A note on grief and healing and the like…I found a quote that I pinned on my loverly pinterest which read “Time heals nothing [.] It just replaces memories [.]” There is some truth in that, I think. But so many memories cannot be replaced. Such a big chunk of my life is gone, a person missing, and although the hole closes over in ways with time in many ways it doesn’t. I can keep living and I can ignore the thoughts and memories, both good and bad, that used to haunt me every hour, caught up in present occurrences without the person I devoted hours of my life to, but I cannot just ignore them forever. They come to the surface sometimes, now and again when I least expect them, and (to quote another pin), “It is in these moments of tender and ridiculous nostalgia that I know something inside of me is still broken.”
I’m still broken. I’m not healed even though it’s been months and months since October, and I don’t know how to deal with that. I’ve thought and rethought memories that are too late to change. I’ve faced the truth that my friend is probably in Hell–I’ve not always pushed thoughts of this self murder of the person I knew and loved so deeply to the side. I’ve wrestled with God. I’ve thought a lot, maybe too much, and that thinking is not done, it still occurs. I guess, like Jacob, I’ve wrestled with God, and I think maybe, like him, I will always have a limp. That I will never heal fully. Things might never be ok again, at least in reference to this. That’s a hard pill for me to swallow.
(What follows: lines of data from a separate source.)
(** * Interaction event routing and manipulation: a shallow embedding

    This development embeds two components of the interaction toolkit,
    [Interactable] (hover / trigger / drag event routing with bitmask
    arbitration) and [InteractableManipulation] (single- and dual-interactor
    translate / rotate / scale solver), and states their properties.

    Conventions of the embedding.
    - A script [number] is a real number: arithmetic is exact.  Rounding,
      infinities and NaN of IEEE doubles are outside the model; division is
      [Rdiv], so a quotient by zero is not the script's [Infinity].
    - An input-type bitmask is an integer.  The script's [|], [&] and [~] work
      on 32-bit two's complement integers; on masks in that range they agree
      with [Z.lor], [Z.land] and [Z.lnot].
    - A method that mutates [this] becomes a function from the component state
      to the new state and the list of effects (events invoked, log lines) in
      the order the method performs them.  Subscribers of the events are not
      modelled.
    - An interactor is an object updated in place by the tracking provider;
      the manipulation component keeps references and reads the objects from
      the frame in which a handler runs.
    - [vec3], [quat] and the scene transform belong to the host engine.  Their
      algebraic operations are written out; the operations whose definition is
      a convention of the host (look-at, Euler angles, the smoothing filter's
      blend) are fields of a [Host] record. *)

From Stdlib Require Import Reals Lra ZArith Lia List String Bool DecimalString.
Import ListNotations.

Set Implicit Arguments.

(* ================================================================== *)
(** * Part I: definitions *)
(* ================================================================== *)

(** ** Host vectors and quaternions *)

Record vec3 : Type := mkVec3 { vx : R; vy : R; vz : R }.

Record quat : Type := mkQuat { qw : R; qx : R; qy : R; qz : R }.

Module Vec3.
Local Open Scope R_scope.

Definition zero : vec3 := mkVec3 0 0 0.
Definition one : vec3 := mkVec3 1 1 1.
Definition up : vec3 := mkVec3 0 1 0.
Definition right : vec3 := mkVec3 1 0 0.
Definition forward : vec3 := mkVec3 0 0 1.

Definition add (a b : vec3) : vec3 :=
  mkVec3 (vx a + vx b) (vy a + vy b) (vz a + vz b).

Definition sub (a b : vec3) : vec3 :=
  mkVec3 (vx a - vx b) (vy a - vy b) (vz a - vz b).

Definition uniformScale (a : vec3) (k : R) : vec3 :=
  mkVec3 (vx a * k) (vy a * k) (vz a * k).

Definition dot (a b : vec3) : R := vx a * vx b + vy a * vy b + vz a * vz b.

Definition length (a : vec3) : R := sqrt (dot a a).

Definition distance (a b : vec3) : R := length (sub a b).

(** [v.projectOnPlane(n)]: the component of [v] orthogonal to [n]. *)
Definition projectOnPlane (v n : vec3) : vec3 :=
  sub v (uniformScale n (dot v n / dot n n)).

End Vec3.

Module Quat.
Local Open Scope R_scope.

Definition quatIdentity : quat := mkQuat 1 0 0 0.

(** Hamilton product, [a.multiply(b)]. *)
Definition multiply (a b : quat) : quat :=
  mkQuat
    (qw a * qw b - qx a * qx b - qy a * qy b - qz a * qz b)
    (qw a * qx b + qx a * qw b + qy a * qz b - qz a * qy b)
    (qw a * qy b - qx a * qz b + qy a * qw b + qz a * qx b)
    (qw a * qz b + qx a * qy b - qy a * qx b + qz a * qw b).

Definition norm2 (a : quat) : R :=
  qw a * qw a + qx a * qx a + qy a * qy a + qz a * qz a.

(** [a.invert()]: the multiplicative inverse, conjugate over squared norm. *)
Definition invert (a : quat) : quat :=
  mkQuat (qw a / norm2 a) (- qx a / norm2 a)
         (- qy a / norm2 a) (- qz a / norm2 a).

(** [q.multiplyVec3(v)]: [v] rotated by [q], the vector part of
    [q * (0, v) * invert q]. *)
Definition multiplyVec3 (q : quat) (v : vec3) : vec3 :=
  let p := multiply (multiply q (mkQuat 0 (vx v) (vy v) (vz v))) (invert q) in
  mkVec3 (qx p) (qy p) (qz p).

End Quat.

Module MathUtils.
Local Open Scope R_scope.

Definition lerp (a b t : R) : R := a + (b - a) * t.

Definition clamp (v lo hi : R) : R := Rmax lo (Rmin v hi).

End MathUtils.

(** [Math.sign], [Math.min] of three numbers, and the truth values of the
    script's comparisons between numbers. *)
Module Num.
Local Open Scope R_scope.

Definition sign (x : R) : R :=
  if Rlt_dec 0 x then 1 else if Rlt_dec x 0 then -1 else 0.

Definition min3 (a b c : R) : R := Rmin (Rmin a b) c.

Definition ltb (a b : R) : bool := if Rlt_dec a b then true else false.

Definition eqb (a b : R) : bool := if Req_dec_T a b then true else false.

End Num.

(** ** Interactor snapshots *)

(** The interactor is read, never written, by the two components.  Only the
    fields they read are kept.  [inputType] is the bitmask of the source,
    with [0] for [InteractorInputType.None]. *)

Inductive TargetingMode : Type := TargetingNone | Direct | Indirect.

Inductive InteractorTriggerType : Type := TriggerNone | Pinch | Select.

Definition InteractorInputType : Type := Z.
(** X11. [main] always runs: the node comes up and serves everything.
    Counting the constructor's own publication, one more cloud is
    published than observations are integrated; every cloud is a surface
    cloud in frame [world], and the last one published by the constructor
    is the surface of the store as the queued callbacks left it. *)
Theorem main_publishes_surface_clouds
    (tf : TransformListener (StampedTransform := StampedTransform))
    (pending incoming : list Arrival) :
  exists msgs0 node0 events0 msgs node events,
    VoxbloxNode_new transformTFToKindr fromROSMsg removeNaNFromPointCloud
      integratePointCloud FloatingPoint tf pending
    = Some (msgs0, node0, events0)
    /\ (exists before,
          events0
          = before
            ++ [Publish "sdf_pointcloud"
                  (MsgXYZRGB (PointCloud.mk "world"
                     (surface_emitted FloatingPoint (tsdf_map_ node0)).*2))])
    /\ main transformTFToKindr fromROSMsg removeNaNFromPointCloud
         integratePointCloud FloatingPoint tf pending incoming
       = Some (msgs, node, events)
    /\ length msgs = (length pending + length incoming)%nat
    /\ world_frame_ node = "world"
    /\ length (published events) = S (length (integrations events))
    /\ Forall (surface_in "world") (published events).
Proof.
  set (node_init :=
         mkVoxbloxNode "world" tf
           (TsdfMap_new
              (TsdfMap.mkConfig
                 (IEEE.convert FloatingPoint (IEEE.literal 2 100)) 16))).
  destruct (spin_outcome pending node_init)
    as (msgs0 & node0 & ev0 & Hrun0 & Hlen0 & Hframe0 & Hcount0 & _
        & Hall0 & _).
  destruct (spin_outcome incoming node0)
    as (msgs1 & node1 & ev1 & Hrun1 & Hlen1 & Hframe1 & Hcount1 & _
        & Hall1 & _).
  simpl in Hframe0. rewrite Hframe0 in *.
  assert (Hnew :
    VoxbloxNode_new transformTFToKindr fromROSMsg removeNaNFromPointCloud
      integratePointCloud FloatingPoint tf pending
    = Some (msgs0, node0,
            ev0 ++ [Publish "sdf_pointcloud"
                      (MsgXYZRGB (PointCloud.mk "world"
                         (surface_emitted FloatingPoint
                            (tsdf_map_ node0)).*2))])).
  { unfold VoxbloxNode_new. fold node_init.
    unfold mbind at 1, M_bind at 1. rewrite Hrun0.
    unfold mbind, M_bind, mret, M_ret.
    by rewrite publishTsdfSurfacePoints_run, Hframe0. }
  eexists _, _, _, _, _, _. split; [exact Hnew|].
  split; [by eexists|]. split.
  { unfold main. rewrite Hnew, Hrun1. reflexivity. }
  rewrite length_app. split; [lia|]. split; [congruence|].
  unfold integrations, published in *.
  rewrite !omap_app, !length_app. simpl. split; [lia|].
  rewrite !Forall_app. split; [split|]; [done| |done].
  constructor; [by eexists|done].
Qed.

(** X12. Whatever the outcome of the pose lookup, the callback changes at
    most the datatype of fields named [rgb]: header, payload, density flag,
    number of fields, and every field's name, offset and count are as they
    arrived. *)
Theorem callback_changes_only_rgb_datatype
    (msg msg' : PointCloud2.t) (node node' : Node) (events : list Ev)
    (Hrun : callback msg node = Some (msg', node', events)) :
  PointCloud2.frame_id msg' = PointCloud2.frame_id msg
  /\ PointCloud2.stamp msg' = PointCloud2.stamp msg
  /\ PointCloud2.data msg' = PointCloud2.data msg
  /\ PointCloud2.is_dense msg' = PointCloud2.is_dense msg
  /\ length (PointCloud2.fields msg') = length (PointCloud2.fields msg)
  /\ forall d field,
       PointCloud2.fields msg !! d = Some field ->
       exists field',
         PointCloud2.fields msg' !! d = Some field'
         /\ PointField.name field' = PointField.name field
         /\ PointField.offset field' = PointField.offset field
         /\ PointField.count field' = PointField.count field
         /\ (PointField.name field <> "rgb" -> field' = field).
Proof.
  destruct (callback_outcome msg node)
    as (msg1 & node1 & ev1 & Hrun1 & _ & _ & Hcases).
  rewrite Hrun in Hrun1. simplify_eq.
  destruct Hcases as [(-> & _) | (T & -> & _)].
  - repeat split; try done. intros d field Hd. exists field. by repeat split.
  - unfold rgb_as_float32. simpl.
    split; [done|]. split; [done|]. split; [done|]. split; [done|].
    split; [apply length_fmap|]. intros d field Hd.
    exists (rgb_field_as_float32 field).
    rewrite list_lookup_fmap, Hd. split; [done|].
    unfold rgb_field_as_float32.
    destruct (String.eqb (PointField.name field) "rgb") eqn:Hname;
      [|by repeat split].
    apply String.eqb_eq in Hname. by repeat split.
Qed.

(** X13. A message that has no field named [rgb] comes back from the
    callback exactly as it arrived. *)
Theorem callback_keeps_message_without_rgb
    (msg msg' : PointCloud2.t) (node node' : Node) (events : list Ev)
    (Hnone : Forall (fun field => PointField.name field <> "rgb")
               (PointCloud2.fields msg))
    (Hrun : callback msg node = Some (msg', node', events)) :
  msg' = msg.
Proof.
  destruct (callback_outcome msg node)
    as (msg1 & node1 & ev1 & Hrun1 & _ & _ & Hcases).
  rewrite Hrun in Hrun1. simplify_eq.
  destruct Hcases as [(-> & _) | (T & -> & _)]; [done|].
  by apply rgb_as_float32_without_rgb.
Qed.

(** X14. Once a message has been through a callback that reached the
    integrator, delivering the same message object again, to any node,
    does not change it further. *)
Theorem callback_redelivery_keeps_message
    (msg msg1 msg2 : PointCloud2.t) (node node1 node2 node3 : Node)
    (events1 events2 : list Ev)
    (Hfirst : callback msg node = Some (msg1, node1, events1))
    (Hintegrated : integrations events1 <> [])
    (Hsecond : callback msg1 node2 = Some (msg2, node3, events2)) :
  msg2 = msg1.
Proof.
  destruct (callback_outcome msg node)
    as (m1 & n1 & e1 & Hrun1 & _ & _ & Hcases1).
  rewrite Hfirst in Hrun1. simplify_eq.
  destruct Hcases1 as [(_ & _ & Hnone & _) | (T & -> & _)]; [done|].
  destruct (callback_outcome (rgb_as_float32 msg) node2)
    as (m2 & n2 & e2 & Hrun2 & _ & _ & Hcases2).
  rewrite Hsecond in Hrun2. simplify_eq.
  destruct Hcases2 as [(-> & _) | (T' & -> & _)]; [done|].
  apply rgb_as_float32_twice.
Qed.

(** X15. What the integrator receives is the filtered cloud, point by
    point and in its order: at every index the point has the coordinates
    and the colour has the four channels (alpha included) of the same
    point of the cloud, and past the end of the cloud both sequences end. *)
Theorem integration_inputs_follow_cloud
    (msg msg' : PointCloud2.t) (node node' : Node) (events : list Ev)
    (Hrun : callback msg node = Some (msg', node', events))
    (T_G_C : Transformation) (points_C : list Point.t)
    (colors : list Color.t)
    (Hcall : (T_G_C, points_C, colors) ∈ integrations events) :
  msg' = rgb_as_float32 msg
  /\ forall i : nat,
       points_C !! i
       = (fun p => Point.mk (IEEE.convert FloatingPoint (PointXYZRGB.x p))
                            (IEEE.convert FloatingPoint (PointXYZRGB.y p))
                            (IEEE.convert FloatingPoint (PointXYZRGB.z p)))
           <$> filtered msg !! i
       /\ colors !! i
          = (fun p => Color.mk (PointXYZRGB.r p) (PointXYZRGB.g p)
                               (PointXYZRGB.b p) (PointXYZRGB.a p))
              <$> filtered msg !! i.
Proof.
  destruct (callback_outcome msg node)
    as (msg1 & node1 & ev1 & Hrun1 & _ & _ & Hcases).
  rewrite Hrun in Hrun1. simplify_eq.
  destruct Hcases as [(_ & _ & Hnone & _) | (T & -> & _ & Hint & _)].
  - rewrite Hnone in Hcall. by apply elem_of_nil in Hcall.
  - rewrite Hint in Hcall. apply list_elem_of_singleton in Hcall.
    simplify_eq. split; [done|]. intros i.
    unfold observation_points, observation_colors.
    by rewrite !list_lookup_fmap.
Qed.

(** X16. An observation in which the filter leaves no point is not
    skipped: the integrator is still called, with two empty sequences, and
    the surface of the resulting store is published. *)
Theorem empty_cloud_is_still_integrated
    (msg : PointCloud2.t) (node : Node) (T_G_C : Transformation)
    (log : list Ev)
    (Hlookup :
       lookupTransform transformTFToKindr (PointCloud2.frame_id msg)
         (world_frame_ node) (PointCloud2.stamp msg) node
       = Some (Some T_G_C, node, log))
    (Hempty : filtered msg = []) :
  exists msg' node' events,
    callback msg node = Some (msg', node', events)
    /\ integrations events = [(T_G_C, [], [])]
    /\ tsdf_map_ node' = integratePointCloud T_G_C [] [] (tsdf_map_ node)
    /\ published events
       = [MsgXYZRGB (PointCloud.mk (world_frame_ node)
            (surface_emitted FloatingPoint (tsdf_map_ node')).*2)].
Proof.
  destruct (callback_found_effects transformTFToKindr fromROSMsg
              removeNaNFromPointCloud integratePointCloud FloatingPoint
              msg node T_G_C log Hlookup) as (events & Hrun & Hint & Hpub).
  rewrite Hempty in *. simpl in *.
  eexists _, _, events. split; [exact Hrun|]. by repeat split.
Qed.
The only thing that eases my swallowing it, the “spoonful of sugar” that “makes the medicine go down is this final pinterest quote I would like to share, with the disclaimer that I recognize that no one can be truly healed apart from Christ, that is this: “Only the wounded healer can truly heal.” God works in mysterious ways, and I’m not really excited or happy about the way he chose to work here, but I will acknowledge that he has used my experience with suicide to help others. Take that as you will. That’s all for now. Fare well.